# unlimited 3g plans for mobile phones and laptops



## croma (Aug 4, 2014)

Guys I am looking for an unlimited 3g internet plan for my phone and the best I have come across is the one offered by  mtnl mumbai.I moved to Trivandrum from Mumbai  months back and Ive an mtnl sim through which I activated the unlimited plan worth Rs 1199.Around 150GB worth data can be download with that and through the bsnl network here in Trivandrum I got a speed of around 1.3MBps at an average and it was pretty much good.But the trouble is I don't know till when this offer will be available and if at all this plan is removed I wont have any other way of using 3G unlimited plans and will have to switch to limited plans.What I would like to know is ,are there any unlimited plans offered by any other telecom service providers in Kerala?Or is there any unlimited plan on data cards(dongles,wifi hotspots using dongles)?Please help.Tired of FUPs in unlimited plan although a FUP of 1Mbps is fine for me.


----------



## seamon (Aug 4, 2014)

Nope no unlimited plans in 3G by any other ISP. Everyone has like 12 GB/15GB max.


----------



## croma (Aug 4, 2014)

Any data card will also do.At least I can use it on my laptop.


----------



## rj27 (Aug 4, 2014)

Right no other 3G provider is going to provide anything above 10-15 GB ever except MTNL ever. Also 1.3 MBps = 10.4 mbps which is like Gold standard when it comes to 3G speeds in the country. Also I guess once you exhaust 150 GB the limited can probably be retopped as is the case in MTNL Delhi. 

So enjoy it as long as it last which probably gonna be quite long as it's here for quite some time.


----------



## Esoteric Eric (Aug 4, 2014)

croma said:


> Around *150GB* worth data can be download with that and through the bsnl network here in Trivandrum I got a speed of around 1.3MBps at an average and it was pretty much good.



What plan is this ? Could you point me the source(link) ?



croma said:


> Tired of FUPs in unlimited plan although a FUP of *1Mbps* is fine for me.



I'm yet to come across such a plan.

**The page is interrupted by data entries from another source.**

Lemma dict_get_set_ne (k k' v : string) (d : list (string * string)) :
  k <> k' -> dict_get k' (S3.dict_set k v d) = dict_get k' d.
Proof.
  intros Hne. unfold dict_get. induction d as [|[k0 v0] d IH]; cbn [S3.dict_set].
  - cbn [List.find fst]. by rewrite bool_decide_eq_false_2.
  - destruct (decide (k0 = k)) as [->|Hk].
    + rewrite bool_decide_eq_true_2 by done. cbn [List.find fst].
      by rewrite bool_decide_eq_false_2.
    + rewrite bool_decide_eq_false_2 by done. cbn [List.find fst].
      destruct (bool_decide (k0 = k')); [done | exact IH].
Qed.

(** X15. [sign_request] on any dictionary of headers: it reads the clock
    once and has no other effect; in the result the three entries
    Authorization, x-amz-date and x-amz-content-sha256 hold the signature
    header, the time stamp of that one reading and the payload hash,
    whatever the dictionary held under these keys; every other entry is
    handed back as it came, and none of them enters the signature. *)
Theorem sign_request_sets_three_headers (E : env) (self : S3.S3Client)
    (method bucket key : string) (headers : list (string * string))
    (payload_hash : string) (w : world) :
  exists signed,
    S3.sign_request E self method bucket key headers payload_hash w
    = (Ok signed, World (root w) (S (ticks w)) (log w))
    /\ dict_get "Authorization" signed
       = Some (authorization_of self (clock E (ticks w)) method bucket key payload_hash)
    /\ dict_get "x-amz-date" signed = Some (Datetime.amz_date (clock E (ticks w)))
    /\ dict_get "x-amz-content-sha256" signed = Some payload_hash
    /\ (forall k, k <> "Authorization"%string -> k <> "x-amz-date"%string ->
                  k <> "x-amz-content-sha256"%string ->
                  dict_get k signed = dict_get k headers).
Proof.
  unfold S3.sign_request, bind, datetime_now, ret. cbn [root ticks log].
  unfold authorization_of. cbv zeta.
  eexists. split; [reflexivity|].
  split.
  { rewrite !dict_get_set_ne by discriminate. apply dict_get_set_eq. }
  split.
  { rewrite dict_get_set_ne by discriminate. apply dict_get_set_eq. }
  split; [apply dict_get_set_eq|].
  intros k Ha Hd Hh. by rewrite !dict_get_set_ne.
Qed.

Lemma outcome_of_spec (reply : Http.reply) :
  (outcome_of reply = Ok tt <->
   exists status text, reply = Http.Response status text /\ (status = 200 \/ status = 204))
  /\ (forall status text,
        reply = Http.Response status text -> status <> 200 -> status <> 204 ->
        outcome_of reply = Raise (S3ClientException status text))
  /\ (reply = Http.Unreachable -> outcome_of reply = Raise ClientError).
Proof.
  unfold outcome_of. destruct reply as [status text|].
  - destruct (decide (status = 200 \/ status = 204)) as [Hs|Hs].
    + rewrite bool_decide_eq_true_2 by done. split; [|split; [|done]].
      * split; [intros _; by exists status, text | done].
      * intros status' text' [= -> ->] H200 H204. by destruct Hs.
    + rewrite bool_decide_eq_false_2 by done. split; [|split; [|done]].
      * split; [done|]. intros (status' & text' & [= -> ->] & Hs'). by destruct Hs.
      * by intros status' text' [= -> ->] _ _.
  - split; [split; [done|]; by intros (? & ? & ? & _) | by split].
Qed.

(** X16. The multipart upload sends one POST to the bucket's root URL
    https://{bucket}.{endpoint}/ (the key travels in the form, not in the
    URL) without any header of its own, and reads the answer as the PUT
    upload does: success exactly on status 200 or 204, otherwise
    [S3ClientException] with the status and the whole body text; a backend
    that gives no answer makes it raise the session's error. The upload root
    is not touched. *)
Theorem multipart_upload_outcome (E : env) (self : S3.S3Client) (bucket key name : string)
    (data : bytes) (expires : Datetime.t) (w : world) :
  root w !! name = Some (File data) ->
  Datetime.add_hours 1 (clock E (ticks w)) = Some expires ->
  exists res req,
    S3.upload_file_multipart E self bucket key (InRoot name) w
    = (res, World (root w) (S (ticks w)) (log w ++ [EvRequest req]))
    /\ Http.method req = "POST"%string
    /\ Http.url req = "https://" +:+ bucket +:+ "." +:+ S3.endpoint self +:+ "/"
    /\ Http.headers req = []
    /\ (res = Ok tt <->
        exists status text,
          backend E req = Http.Response status text /\ (status = 200 \/ status = 204))
    /\ (forall status text,
          backend E req = Http.Response status text -> status <> 200 -> status <> 204 ->
          res = Raise (S3ClientException status text))
    /\ (backend E req = Http.Unreachable -> res = Raise ClientError).
Proof.
  destruct w as [r t lg]. cbn [root ticks log]. intros Hfile Hlater.
  exists (outcome_of (backend E (multipart_request self bucket key (clock E t) expires
                                   name data))),
    (multipart_request self bucket key (clock E t) expires name data).
  split; [by apply upload_file_multipart_run|].
  split; [reflexivity|]. split; [reflexivity|]. split; [reflexivity|].
  apply outcome_of_spec.
Qed.

Lemma multipart_upload_outcome_witness :
  exists res req,
    S3.upload_file_multipart (example_env (Http.Response 403 "AccessDenied")) example_client
      "bkt" "videos/a.txt" (InRoot "s1_a.txt") merged_only
    = (res, World (root merged_only) (S (ticks merged_only))
              (log merged_only ++ [EvRequest req]))
    /\ Http.method req = "POST"%string
    /\ Http.url req = "https://" +:+ "bkt" +:+ "." +:+ S3.endpoint example_client +:+ "/"
    /\ Http.headers req = []
    /\ (res = Ok tt <->
        exists status text,
          backend (example_env (Http.Response 403 "AccessDenied")) req
          = Http.Response status text /\ (status = 200 \/ status = 204))
    /\ (forall status text,
          backend (example_env (Http.Response 403 "AccessDenied")) req
          = Http.Response status text -> status <> 200 -> status <> 204 ->
          res = Raise (S3ClientException status text))
    /\ (backend (example_env (Http.Response 403 "AccessDenied")) req = Http.Unreachable ->
        res = Raise ClientError).
Proof.
  apply (multipart_upload_outcome (example_env (Http.Response 403 "AccessDenied"))
           example_client "bkt" "videos/a.txt" "s1_a.txt" (encode "hello world")
           (Datetime.Make 2024 2 29 0 30 0 0) merged_only).
  - reflexivity.
  - vm_compute. reflexivity.
Defined.

Lemma open_rb_frame (p : path) (w : world) : snd (Os.open_rb p w) = w.
Proof.
  unfold Os.open_rb, bind, get_root, ret, raise.
  destruct p; cbn [fst snd]; repeat case_match; done.
Qed.

(** X17. The multipart upload builds and signs its policy before it opens
    the file: when the expiry (one hour after the clock reading) falls
    beyond year 9999 it raises [OverflowError], and when the path is no
    readable regular file it raises what [open] raises; in both cases the
    clock has been read, and nothing is sent and nothing on disk changes. *)
Theorem multipart_upload_sends_nothing (E : env) (self : S3.S3Client) (bucket key : string)
    (p : path) (w : world) :
  Datetime.add_hours 1 (clock E (ticks w)) = None
  \/ (exists e, Os.open_rb p w = (Raise e, w)) ->
  exists e,
    S3.upload_file_multipart E self bucket key p w
    = (Raise e, World (root w) (S (ticks w)) (log w))
    /\ (Datetime.add_hours 1 (clock E (ticks w)) = None -> e = OverflowError)
    /\ (forall later, Datetime.add_hours 1 (clock E (ticks w)) = Some later ->
        Os.open_rb p w = (Raise e, w)).
Proof.
  destruct w as [r t lg]. cbn [root ticks log]. intros Hcase.
  unfold S3.upload_file_multipart. unfold bind at 1, datetime_now. cbn [root ticks log].
  destruct (Datetime.add_hours 1 (clock E t)) as [later|] eqn:Hlater.
  - destruct Hcase as [|[e Hopen]]; [done|].
    assert (Hopen' : Os.open_rb p (World r (S t) lg) = (Raise e, World r (S t) lg)).
    { revert Hopen. unfold Os.open_rb, bind, get_root, ret, raise. cbn [root].
      destruct p; repeat case_match; intros; simplify_eq; done. }
    exists e. rewrite (bind_raise _ _ _ _ _ Hopen').
    split; [done|]. split; [done|]. by intros ? _.
  - exists OverflowError. split; [done|]. split; [done|]. by intros ?.
Qed.

Lemma multipart_upload_sends_nothing_witness :
  exists e,
    S3.upload_file_multipart (example_env (Http.Response 200 "")) example_client
      "bkt" "videos/a.txt" (InRoot "missing") merged_only
    = (Raise e, World (root merged_only) (S (ticks merged_only)) (log merged_only))
    /\ (Datetime.add_hours 1
          (clock (example_env (Http.Response 200 "")) (ticks merged_only)) = None ->
        e = OverflowError)
    /\ (forall later,
          Datetime.add_hours 1
            (clock (example_env (Http.Response 200 "")) (ticks merged_only)) = Some later ->
          Os.open_rb (InRoot "missing") merged_only = (Raise e, merged_only)).
Proof.
  apply (multipart_upload_sends_nothing (example_env (Http.Response 200 "")) example_client
           "bkt" "videos/a.txt" (InRoot "missing") merged_only).
  right. exists FileNotFoundError. reflexivity.
Defined.

(** X18. [upload_file] looks at [file_path] first: with a path, the bytes
    argument is ignored and the upload is the one of the file's content
    given as bytes; if the file cannot be opened the exception of [open]
    comes out before the clock is read or anything is sent; and with
    neither path nor bytes the hash of [None] raises [TypeError], again with
    no effect at all. *)
Theorem upload_file_reads_path_first (E : env) (self : S3.S3Client) (bucket key : string)
    (p : path) (file_bytes : option bytes) (w : world) :
  match Os.open_rb p w with
  | (Ok data, _) =>
      S3.upload_file E self bucket key (Some p) file_bytes w
      = S3.upload_file E self bucket key None (Some data) w
  | (Raise e, _) =>
      S3.upload_file E self bucket key (Some p) file_bytes w = (Raise e, w)
  end
  /\ S3.upload_file E self bucket key None None w = (Raise TypeError, w).
Proof.
  split; [|reflexivity].
  pose proof (open_rb_frame p w) as Hframe.
  destruct (Os.open_rb p w) as [[data|e] w'] eqn:Hopen; cbn [snd] in Hframe; subst w'.
  - unfold S3.upload_file.
    assert (Hdata : (let* d := Os.open_rb p in ret (Some d)) w = (Ok (Some data), w)).
    { by rewrite (bind_ok _ _ _ _ _ Hopen). }
    rewrite (bind_ok _ _ _ _ _ Hdata).
    assert (Hbytes : (ret (Some data) : M (option bytes)) w = (Ok (Some data), w)) by done.
    by rewrite (bind_ok _ _ _ _ _ Hbytes).
  - unfold S3.upload_file.
    assert (Hdata : (let* d := Os.open_rb p in ret (Some d)) w = (Raise e, w)).
    { by rewrite (bind_raise _ _ _ _ _ Hopen). }
    by rewrite (bind_raise _ _ _ _ _ Hdata).
Qed.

The only ones that give you an FUP of 1mbps are wired broadband plans (Airtel, for example)


----------



## Cooldude3094 (Aug 8, 2014)

croma said:


> Guys I am looking for an unlimited 3g internet plan for my phone and the best I have come across is the one offered by  mtnl mumbai.I moved to Trivandrum from Mumbai  months back and Ive an mtnl sim through which I activated the unlimited plan worth Rs 1199.Around 150GB worth data can be download with that and through the bsnl network here in Trivandrum I got a speed of around 1.3MBps at an average and it was pretty much good.But the trouble is I don't know till when this offer will be available and if at all this plan is removed I wont have any other way of using 3G unlimited plans and will have to switch to limited plans.



Y care about other plans when this plan is still working
Recharge online! and Enjoy!


----------



## croma (Aug 15, 2014)

Esoteric Eric said:


> What plan is this ? Could you point me the source(link) ?


Sorry was on mobile so couldn't post.This is the one I was talking about 3G Datacard - MTNL Mumbai   You'll see one costing Rs 1199 which says "Unlimited" although it's a limit of 150GB.


----------



## Desi-Tek.com (Aug 16, 2014)

if you exceed 150gb call mtnl and they will again topup more data.


----------



## whitestar_999 (Aug 16, 2014)

^^any proof like some recorded message/screenshot conversation with mtnl mumbai because as far as i know mtnl delhi does this(proof also provided in mtnl delhi 1650 plan thread here with screenshots) not mtnl mumbai.


----------



## Desi-Tek.com (Aug 16, 2014)

i read about it in broadband forum website


----------



## croma (Aug 17, 2014)

Using bsnl network while on roaming even with zero balance on my mtnl Mumbai Sim, I was able to download at a speed of 2.3MBps( approx around 17mbps).


----------